Application-centric e flessibili
Interessante, anche per il proseguimento dell’analisi, il secondo aspetto che, secondo Hp, le reti intelligenti devono avere: quello di essere application-centric e flessibili. “Queste caratteristiche devono essere disponibili anche a livello di periferia, nelle reti appunto, e non solo nel data center, che si vuole in prospettiva alleggerire. Noi permettiamo alla rete di iniziare a operare sulle applicazioni già a livello di punti di accesso. Un esempio di applicazioni sono quelle che prevedono la convergenza tra video, voce e dati. A questo proposito abbiamo varato un’iniziativa – Alliance One (Open Network Ecosystem) – di cui fanno parte vendor di Unified Communication (Uc) come Microsoft e Avaya. La strategia prevede che nei nostri blade switch siano installabili schede su cui vengono caricate le applicazioni di Uc di questi vendor. Un discorso analogo a quello dell’Uc lo abbiamo fatto anche per la sicurezza o per la Wan Optimization, in cui supportiamo le soluzioni di Riverbed. Anche se abbiamo nostre soluzioni, abbiamo deciso di implementare anche quelle dei leader nei rispettivi segmenti”. Per quanto concerne invece il tema degli standard come leva per abbassare il Tco delle reti la strada seguita da Hp, sottolinea Scaietti, è quella di “adottare un unico sistema operativo per tutti i nostri tool, a tutti i livelli”. Nell’ambito della virtualizzazione, per la gestione della connettività dei system blade Hp utilizzare Virtual Connect “Consente di gestire la connettività a livello virtualizzato” spiega il manager. “Permette di connettere quattro schede a una singola porta, riducendo di un quarto il costo per porta.

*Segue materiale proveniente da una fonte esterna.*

(** The phase ran to its end from [st] to [st']: banner, requests and
    sleeps, then one assignment to the store under its key. *)
Definition phase_completed (title key : string) (st st' : state) : Prop :=
  exists text evs,
    outputs st' = dict_set key text (outputs st)
    /\ log st' = (log st ++ EvBanner title :: evs ++ [EvStore key text])%list
    /\ Forall call_event evs.

(** The phase raised: banner, requests and sleeps, the store untouched. *)
Definition phase_failed (title : string) (st st' : state) : Prop :=
  outputs st' = outputs st
  /\ exists evs,
       log st' = (log st ++ EvBanner title :: evs)%list
       /\ Forall call_event evs.

(** The events the phases of [ps] can produce. *)
Definition phase_event (ps : list (string * string * M unit)) (ev : event)
  : Prop :=
  call_event ev
  \/ exists title key p,
       In (title, key, p) ps
       /\ (ev = EvBanner title \/ exists text, ev = EvStore key text).

(** ** Sample inputs *)

(** A remote that fails the request number [n] and answers the others. *)
Definition fails_at (n : nat) (e : exn) (r : response) : remote :=
  fun i => if Nat.eqb i n then Raised e else Returned r.

(** A rate-limit error whose hint has a token without a digit. *)
Definition dot_hint_error : exn :=
  mk_exn "RateLimitError" "Rate limit reached. Please try again in .s".

(** A remote that answers every request with the same outcome. *)
Definition always (o : outcome) : remote := fun _ => o.

(** A remote that fails the first request and answers the later ones. *)
Definition fails_once (e : exn) (r : response) : remote :=
  fun n => match n with O => Raised e | S _ => Returned r end.

(** A remote that answers every request with the same text. *)
Definition answers (text : string) : remote :=
  always (Returned (mk_response text)).

(** A rate-limit error without a hint, and an error of another kind. *)
Definition plain_rate_limit_error : exn :=
  mk_exn "RateLimitError" "Rate limit exceeded".

Definition connection_error : exn :=
  mk_exn "APIConnectionError" "Connection error.".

A ciascuna scheda è possibile assegnare una diversa banda; ciò permette di definire le caratteristiche di utilizzo della porta per ciascuna applicazione. La prima volta questa configurazione viene effettuata manualmente, in seguito sarà lo stesso carico di lavoro in arrivo ad attivare la policy definita in un’ottica di provisioning”.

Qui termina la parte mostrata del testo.